Before you exit |s|,  edit your file, and test it by running it against the current page
(I use the *gvim* editor; you should use your favorite)::

 [S]crape >>> clear volunteers session   # clear variables
 [S]crape >>> show out    # should now have no output pending
 [S]crape >>> load sessions.scrape
 [S]crape >>> show out


Loading a script runs it against the current document tree.
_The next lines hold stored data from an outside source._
Lemma DeploymentPodContainerImageMutator_quiet : quiet DeploymentPodContainerImageMutator.
Proof.
  intros desired existing existing'. unfold DeploymentPodContainerImageMutator.
  destruct (for_range _ _ _ _) as [[cs u]|] eqn:Hloop; [|done]. intros [= <- ->].
  destruct (for_range_quiet _ PodContainerImageMutator_at_quiet _ _ _ _ _ _ Hloop eq_refl)
    as [-> _].
  apply set_Containers_same.
Qed.

Lemma DeploymentPodInitContainerImageMutator_quiet :
  quiet DeploymentPodInitContainerImageMutator.
Proof.
  intros desired existing existing'. unfold DeploymentPodInitContainerImageMutator.
  destruct (for_range _ _ _ _) as [[cs u]|] eqn:Hloop; [|done]. intros [= <- ->].
  destruct (for_range_quiet _ PodInitContainerImageMutator_at_quiet _ _ _ _ _ _ Hloop
              eq_refl) as [-> _].
  apply set_InitContainers_same.
Qed.

Lemma DeploymentPodInitContainerMutator_quiet : quiet DeploymentPodInitContainerMutator.
Proof.
  intros desired existing existing'. unfold DeploymentPodInitContainerMutator.
  case_decide.
  - destruct (for_range _ _ _ _) as [[cs u]|] eqn:Hloop; [|done]. intros [= <- ->].
    by destruct (for_range_quiet _ PodInitContainerMutator_at_quiet _ _ _ _ _ _ Hloop
                   eq_refl) as [_ ?].
  - destruct (for_range _ _ _ _) as [[cs u]|] eqn:Hloop; [|done]. intros [= <- ->].
    destruct (for_range_quiet _ PodInitContainerMutator_at_quiet _ _ _ _ _ _ Hloop
                eq_refl) as [-> _].
    apply set_InitContainers_same.
Qed.
(** * study-buddy backend: request handlers and their scoring arithmetic

    A shallow embedding of the handlers under [backend/app/api] that
    compute scores, running means and unlocks, and the properties the
    design document states about them.

    Conventions of the embedding.
    - A Python [float] is an exact rational ([Q]); equalities between
      computed numbers are stated with [==].  Python [int] is [Z].  Where a
      handler branches on the comparison of two float sums (the trend
      statistics), its arithmetic is a parameter ([FloatArith]) and the
      properties hold for every rounding.
    - A [datetime] is a number of microseconds ([Z]); every handler that
      reads the clock takes the value of [datetime.utcnow()] as [now].
    - Text is a [string] of code points below 256.
    - A table is the list of its rows in store order.  [query.first()] is
      [list_find], an attribute assignment on the fetched row followed by
      [db.commit()] is a list update at the index of that row, [db.add] is
      an append.
    - A handler is a computation in a state-and-exception monad over the
      database; a raised exception leaves the state as it was at the raise. *)

From Stdlib Require Import ZArith QArith Qabs String Ascii List Lia Lqa.
From Stdlib Require Import DecimalString.
From stdpp Require Import base option list gmap strings sorting.

Local Open Scope Z_scope.
Local Open Scope string_scope.

(** ** Exceptions and the handler monad *)

Inductive Exception : Type :=
| HTTPException (status_code : Z) (detail : string)
| ZeroDivisionError
| TypeError.

Definition HTTP_400_BAD_REQUEST : Z := 400.
Definition HTTP_404_NOT_FOUND : Z := 404.
Definition HTTP_401_UNAUTHORIZED : Z := 401.
Definition HTTP_422_UNPROCESSABLE_ENTITY : Z := 422.

Definition M (S A : Type) : Type := S -> (Exception + A) * S.

Definition ret {S A} (a : A) : M S A := fun s => (inr a, s).

Definition bind {S A B} (m : M S A) (k : A -> M S B) : M S B :=
  fun s => match m s with
           | (inr a, s') => k a s'
           | (inl e, s') => (inl e, s')
           end.

Definition raise {S A} (e : Exception) : M S A := fun s => (inl e, s).
Definition get {S} : M S S := fun s => (inr s, s).
Definition modify {S} (f : S -> S) : M S unit := fun s => (inr tt, f s).

Declare Scope handler_scope.
Delimit Scope handler_scope with handler.
Notation "'let*' x ':=' m 'in' k" := (bind m (fun x => k))
  (at level 10, x pattern, m at level 100, k at level 200) : handler_scope.
Notation "m ';;' k" := (bind m (fun _ => k))
  (at level 100, k at level 200, right associativity) : handler_scope.

(** [if cond: raise e] *)
Definition raise_if {S} (cond : bool) (e : Exception) : M S unit :=
  if cond then raise e else ret tt.

(** ** Arithmetic as Python evaluates it *)

(** [a / b] on numbers: raises [ZeroDivisionError] on a zero divisor. *)
Definition truediv {S} (a b : Q) : M S Q :=
  if Qeq_bool b 0 then raise ZeroDivisionError else ret (a / b)%Q.

(** [sum(l)]: the additions run left to right from [0]. *)
Definition sum (l : list Q) : Q := fold_left Qplus l 0%Q.

Definition sumZ (l : list Z) : Z := fold_left Z.add l 0.

(** [len(l)] *)
Definition len {A} (l : list A) : Z := Z.of_nat (length l).

(** [range(n)] *)
Definition range (n : Z) : list Z := map Z.of_nat (seq 0 (Z.to_nat n)).

(** [enumerate(l)] *)
Definition enumerate {A} (l : list A) : list (Z * A) :=
  combine (range (len l)) l.

Definition Qgtb (a b : Q) : bool := negb (Qle_bool a b).
Definition Qgeb (a b : Q) : bool := Qle_bool b a.

(** ** Text: [str.strip], [str.lower] and truthiness *)

Module Str.

Definition code (c : ascii) : N := N_of_ascii c.

(** [c.isspace()] for a code point below 256. *)
Definition isspace (c : ascii) : bool :=
  let n := code c in
  ((9 <=? n) && (n <=? 13) || (28 <=? n) && (n <=? 32)
   || (n =? 133) || (n =? 160))%N.

(** [c.lower()] for a code point below 256. *)
Definition lower_char (c : ascii) : ascii :=
  let n := code c in
  if ((65 <=? n) && (n <=? 90)
      || (192 <=? n) && (n <=? 222) && negb (n =? 215))%N
  then ascii_of_N (n + 32) else c.

Fixpoint lstrip (s : string) : string :=
  match s with
  | EmptyString => EmptyString
  | String c s' => if isspace c then lstrip s' else s
  end.

Fixpoint rev_onto (s acc : string) : string :=
  match s with
  | EmptyString => acc
  | String c s' => rev_onto s' (String c acc)
  end.

Definition reverse (s : string) : string := rev_onto s EmptyString.

Definition rstrip (s : string) : string := reverse (lstrip (reverse s)).

Definition strip (s : string) : string := rstrip (lstrip s).

Fixpoint lower (s : string) : string :=
  match s with
  | EmptyString => EmptyString
  | String c s' => String (lower_char c) (lower s')
  end.

(** Truth value of an [Optional[str]]: [None] and [""] are false. *)
Definition truthy (s : option string) : bool :=
  match s with
  | Some (String _ _) => true
  | _ => false
  end.

(** [a or b] *)
Definition or (a b : option string) : option string :=
  if truthy a then a else b.

End Str.

(** ** Data model: the columns the handlers read or write *)

Module User.
Record t : Type := mk {
  id : Z;
  total_study_time_minutes : Z;
  total_assessments_completed : Z;
  average_score : Q;
  streak_days : Z
}.
End User.

Module LearningSession.
Record t : Type := mk {
  id : Z;
  user_id : Z;
  subject : string;
  start_time : option Z;
  end_time : option Z;
  duration_minutes : option Z;
  completion_percentage : Q;
  is_completed : bool
}.
End LearningSession.

Module Assessment.
Record t : Type := mk {
  id : Z;
  user_id : Z;
  subject : string;
  start_time : option Z;
  end_time : option Z;
  time_taken_minutes : option Q;
  total_questions : Z;
  questions_answered : Z;
  correct_answers : Z;
  score_percentage : option Q;
  status : string;
  is_completed : bool;
  created_at : Z
}.
End Assessment.

Module Question.
Record t : Type := mk {
  id : Z;
  assessment_id : Z;
  correct_answer : string;
  points_possible : Q
}.
End Question.

Module Answer.
Record t : Type := mk {
  assessment_id : Z;
  question_id : Z;
  user_id : Z;
  answer_text : option string;
  selected_option : option string;
  points_possible : Q;
  is_correct : option bool;
  points_earned : Q
}.
End Answer.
You can run your script in *headless* mode::

 $ scrape -H -s sessions.scrape http://us.pycon.org/2013/schedule/sessions

I leave it to you to develop a script to count and report on volunteer needs,
based on *sessions.yaml*.
Mine was under 12 lines of python.
Whatever you use for postprocessing, you can also run it from your *sessions.scrape*
by adding something like this to the bottom of your script::

  # after saving your yaml / json / csv file:
  !python my_script.py sessions.yaml


Summary
=======

After this exercise, your script should look similar::

 ##  Count volunteer signups for PyCon Sessions
 #
 # open http://us.pycon.org/2013/schedule/sessions/
 #
 body
 # I save to a different name than this table, which would be default;
 [s_table]
 find .//ul[@class='unstyled']
 findall ./li
 find ./a
 <session>  # column1: the session name
 text
 getnext
 find ./ul
 <txt>     # column2: who's signed up to staff the session;
 text_content
 yaml sessions
 !python session_volunteer_counter.py sessions.yaml


Let's look at which
commands in |s| we used:

   - navigation:

     - body
     - cssselect
     - find
     - findall
     - findclass
     - getnext

   - capturing:

     - text
     - text_content

   - interaction:

     - help
     - history
     - nodes
     - show
     - show out
     - tags

   - settings:

     - headless (-H)

   - variables:

     - clear
     - "[...]", or table
     - "<...>", or var

   - output:

     - yaml

   - scripts:

     - load
     - save

   - shell:

     - "!", or shell


Happy |iS| ing!


.. |JAMA| replace:: *The Journal of the American Medical Association*

.. |jama| replace:: *JAMA*

.. _Activate: https://pypi.python.org/pypi/virtualenv


----

.. rubric:: Footnotes

.. [#sessstaff]  Session staff consist of chairs and runners.
        Chairs introduce speakers, manage questions and keep
        track of time.
        Runners get speakers to their talk on time and
        ensure they have everything they need.
        A typical session consists of 3 talks.
        Sessions run simultaneously in multiple rooms.